WHAT YOU HAVE TO DO: The answer is the set of lines that include "Import", copied from the data below.

(RECORDS SUPPLIED begins)

(** * opencode-pr-signature: the signature plugin, embedded and verified

    A shallow embedding of [src/plugin.ts]: the model namer
    ([formatModelName], [formatModelString]), the signature codec
    ([generateSignature], [hasSignature]), the command scanner
    ([findCommandEndIndex]), the shell rewriting of [git commit] and [gh]
    command lines and the [tool.execute.before] hook.

    JavaScript strings are sequences of UTF-16 code units; they are modelled
    as [list N].  Regular expressions are modelled by a small backtracking
    matcher that follows the ECMAScript matching order (leftmost start,
    alternatives left to right, greedy and lazy repetition, capture groups,
    back references, word boundaries). *)

From Stdlib Require Import String Ascii List NArith Bool Arith Lia.
Import ListNotations.

(* ===================================================================== *)
(** ** JavaScript strings *)
(* ===================================================================== *)

Module JsString.

(** A string value: its UTF-16 code units. *)
Definition jsstring := list N.

(** An ASCII literal of the source, as code units. *)
Definition js (s : string) : jsstring :=
  map N_of_ascii (list_ascii_of_string s).

(** Characters that Rocq string literals cannot carry conveniently. *)
Definition dquote : N := 34%N.     (* the double quote *)
Definition squote : N := 39%N.     (* the single quote *)
Definition backslash : N := 92%N.
Definition dollar : N := 36%N.
Definition newline : N := 10%N.

Definition jsstring_eqb (a b : jsstring) : bool :=
  if list_eq_dec N.eq_dec a b then true else false.

(** [WhiteSpace] and [LineTerminator] of ECMAScript: the characters removed
    by [trim], [trimEnd] and matched by the class escape [\s]. *)
Definition is_ws (c : N) : bool :=
  (((9 <=? c) && (c <=? 13)) ||
   (c =? 32) || (c =? 160) || (c =? 5760) ||
   ((8192 <=? c) && (c <=? 8202)) ||
   (c =? 8232) || (c =? 8233) || (c =? 8239) || (c =? 8287) ||
   (c =? 12288) || (c =? 65279))%N.

(** A text of ASCII characters only. *)
Definition is_ascii (s : jsstring) : bool := forallb (fun c => (c <? 128)%N) s.

(** [s.startsWith(p)] *)
Fixpoint startsWith (p s : jsstring) : bool :=
  match p, s with
  | [], _ => true
  | _ :: _, [] => false
  | a :: p', b :: s' => (a =? b)%N && startsWith p' s'
  end.

(** [s.includes(p)] *)
Fixpoint includes (p s : jsstring) : bool :=
  startsWith p s ||
  match s with
  | [] => false
  | _ :: s' => includes p s'
  end.

(** [s.indexOf(p)], [None] standing for -1. *)
Fixpoint indexOf (p s : jsstring) : option nat :=
  if startsWith p s then Some 0
  else match s with
       | [] => None
       | _ :: s' => option_map S (indexOf p s')
       end.

(** [s.slice(a, b)] and [s.slice(a)] for non-negative indices. *)
Definition slice (s : jsstring) (a b : nat) : jsstring :=
  firstn (b - a) (skipn a s).

Definition slice_from (s : jsstring) (a : nat) : jsstring := skipn a s.

(** [s.trimEnd()] *)
Fixpoint trimEnd (s : jsstring) : jsstring :=
  match s with
  | [] => []
  | c :: t =>
      match trimEnd t with
      | [] => if is_ws c then [] else [c]
      | t' => c :: t'
      end
  end.

(** [s.trimStart()] *)
Fixpoint trimStart (s : jsstring) : jsstring :=
  match s with
  | [] => []
  | c :: t => if is_ws c then trimStart t else s
  end.

(** [s.trim()] *)
Definition trim (s : jsstring) : jsstring := trimEnd (trimStart s).

(** Number of positions of [s] at which [p] occurs. *)
Fixpoint occurrences (p s : jsstring) : nat :=
  (if startsWith p s then 1 else 0) +
  match s with
  | [] => 0
  | _ :: s' => occurrences p s'
  end.

(** The replacement template of [String.prototype.replace] when the pattern
    is a string: [GetSubstitution] with no captures.  [$$] is a dollar,
    [$&] the matched text, [$`] the text before the match, [$'] the text
    after it; a dollar followed by anything else stands for itself. *)
Fixpoint getSubstitution (matched before after template : jsstring) : jsstring :=
  match template with
  | [] => []
  | c :: tl =>
      if (c =? dollar)%N then
        match tl with
        | [] => [c]
        | d :: rest =>
            if (d =? dollar)%N then dollar :: getSubstitution matched before after rest
            else if (d =? 38)%N then matched ++ getSubstitution matched before after rest
            else if (d =? 96)%N then before ++ getSubstitution matched before after rest
            else if (d =? squote)%N then after ++ getSubstitution matched before after rest
            else c :: getSubstitution matched before after tl
        end
      else c :: getSubstitution matched before after tl
  end.

(** A character that neither opens a template reference nor completes one. *)
Definition plain (c : N) : bool :=
  negb ((c =? dollar) || (c =? 38) || (c =? 96) || (c =? squote))%N.

(** A text without dollar: a template that stands for itself. *)
Definition no_dollar (s : jsstring) : bool :=
  forallb (fun c => negb (c =? dollar)%N) s.

(** [s.replace(pattern, replacement)] with a string pattern: the first
    occurrence only, the replacement read as a template. *)
Definition replace_string (s pattern replacement : jsstring) : jsstring :=
  match indexOf pattern s with
  | None => s
  | Some p =>
      let before := firstn p s in
      let after := skipn (p + length pattern) s in
      before ++ getSubstitution pattern before after replacement ++ after
  end.

End JsString.
Import JsString.

(* ===================================================================== *)
(** ** Regular expressions *)
(* ===================================================================== *)

Module RegExp.

(** A set of code units, as its membership test. *)
Definition cset := N -> bool.

(** The patterns the plugin uses: single characters and classes, sequence,
    alternation, capture groups, back references, [c*] and [c*?] over a
    class [c], and the assertion [\b].  A bounded repetition [c{n}] is
    written as [n] copies of [c], [c+] as [c c*], [c{n,}] as [c{n} c*]. *)
Inductive regex : Type :=
| Eps : regex
| Chr : cset -> regex
| Seq : regex -> regex -> regex
| Alt : regex -> regex -> regex
| Group : nat -> regex -> regex
| Backref : nat -> regex
| Star : bool -> cset -> regex      (* [true]: greedy, [false]: lazy *)
| WordB : regex.

(** A match state: the end index, the input from there on, the captures
    (group number, start index, end index), the latest first. *)
Record mstate : Type := MState {
  pos : nat;
  rest : jsstring;
  caps : list (nat * (nat * nat))
}.

Fixpoint capture (n : nat) (cs : list (nat * (nat * nat))) : option (nat * nat) :=
  match cs with
  | [] => None
  | (m, r) :: cs' => if Nat.eqb m n then Some r else capture n cs'
  end.

(** [\d], [\s], the word characters of [\b], and [\s\S]. *)
Definition digit : cset := fun c => ((48 <=? c) && (c <=? 57))%N.
Definition space : cset := is_ws.
Definition any : cset := fun c => is_ws c || negb (is_ws c).
Definition word_char : cset := fun c =>
  (((97 <=? c) && (c <=? 122)) || ((65 <=? c) && (c <=? 90)) ||
   ((48 <=? c) && (c <=? 57)) || (c =? 95))%N.

(** One character, exactly. *)
Definition exactly (p : N) : cset := fun c => (c =? p)%N.

(** One character under the flag [i]: [Canonicalize] maps a code unit to its
    upper case unless that would turn a non-ASCII unit into an ASCII one, so
    an ASCII pattern character matches its two ASCII cases and nothing else. *)
Definition ascii_upper (c : N) : N :=
  if ((97 <=? c) && (c <=? 122))%N then (c - 32)%N else c.
Definition ascii_lower (c : N) : N :=
  if ((65 <=? c) && (c <=? 90))%N then (c + 32)%N else c.
Definition ignoring_case (p : N) : cset :=
  fun c => (ascii_upper c =? ascii_upper p)%N.

Definition one_of (ps : list N) (other : cset) : cset :=
  fun c => existsb (N.eqb c) ps || other c.
Definition none : cset := fun _ => false.

Fixpoint seqs (rs : list regex) : regex :=
  match rs with
  | [] => Eps
  | [r] => r
  | r :: rs' => Seq r (seqs rs')
  end.

(** A literal text, with or without the flag [i]. *)
Definition lit (s : string) : regex := seqs (map (fun c => Chr (exactly c)) (js s)).
Definition liti (s : string) : regex := seqs (map (fun c => Chr (ignoring_case c)) (js s)).

Definition plus (c : cset) : regex := Seq (Chr c) (Star true c).
Definition times (n : nat) (c : cset) : regex := seqs (repeat (Chr c) n).

Section Matcher.

(** The whole input, for [\b] (the character before the position) and for
    back references (the captured text). *)
Variable input : jsstring.

(** [c*] and [c*?] from a position: the greedy form tries one more character
    first and falls back to the continuation, the lazy form the reverse. *)
Fixpoint star (greedy : bool) (c : cset) (k : mstate -> option mstate)
         (cs : list (nat * (nat * nat))) (r : jsstring) (p : nat) : option mstate :=
  match r with
  | [] => k (MState p r cs)
  | x :: t =>
      if c x then
        if greedy then
          match star greedy c k cs t (S p) with
          | Some e => Some e
          | None => k (MState p r cs)
          end
        else
          match k (MState p r cs) with
          | Some e => Some e
          | None => star greedy c k cs t (S p)
          end
      else k (MState p r cs)
  end.

Definition char_before (p : nat) : option N :=
  match p with
  | 0 => None
  | S q => nth_error input q
  end.

Definition is_word (c : option N) : bool :=
  match c with
  | Some x => word_char x
  | None => false
  end.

(RECORDS SUPPLIED ends)

TASK ANSWER:
From Stdlib Require Import String Ascii List NArith Bool Arith Lia.
Import ListNotations.
Import JsString.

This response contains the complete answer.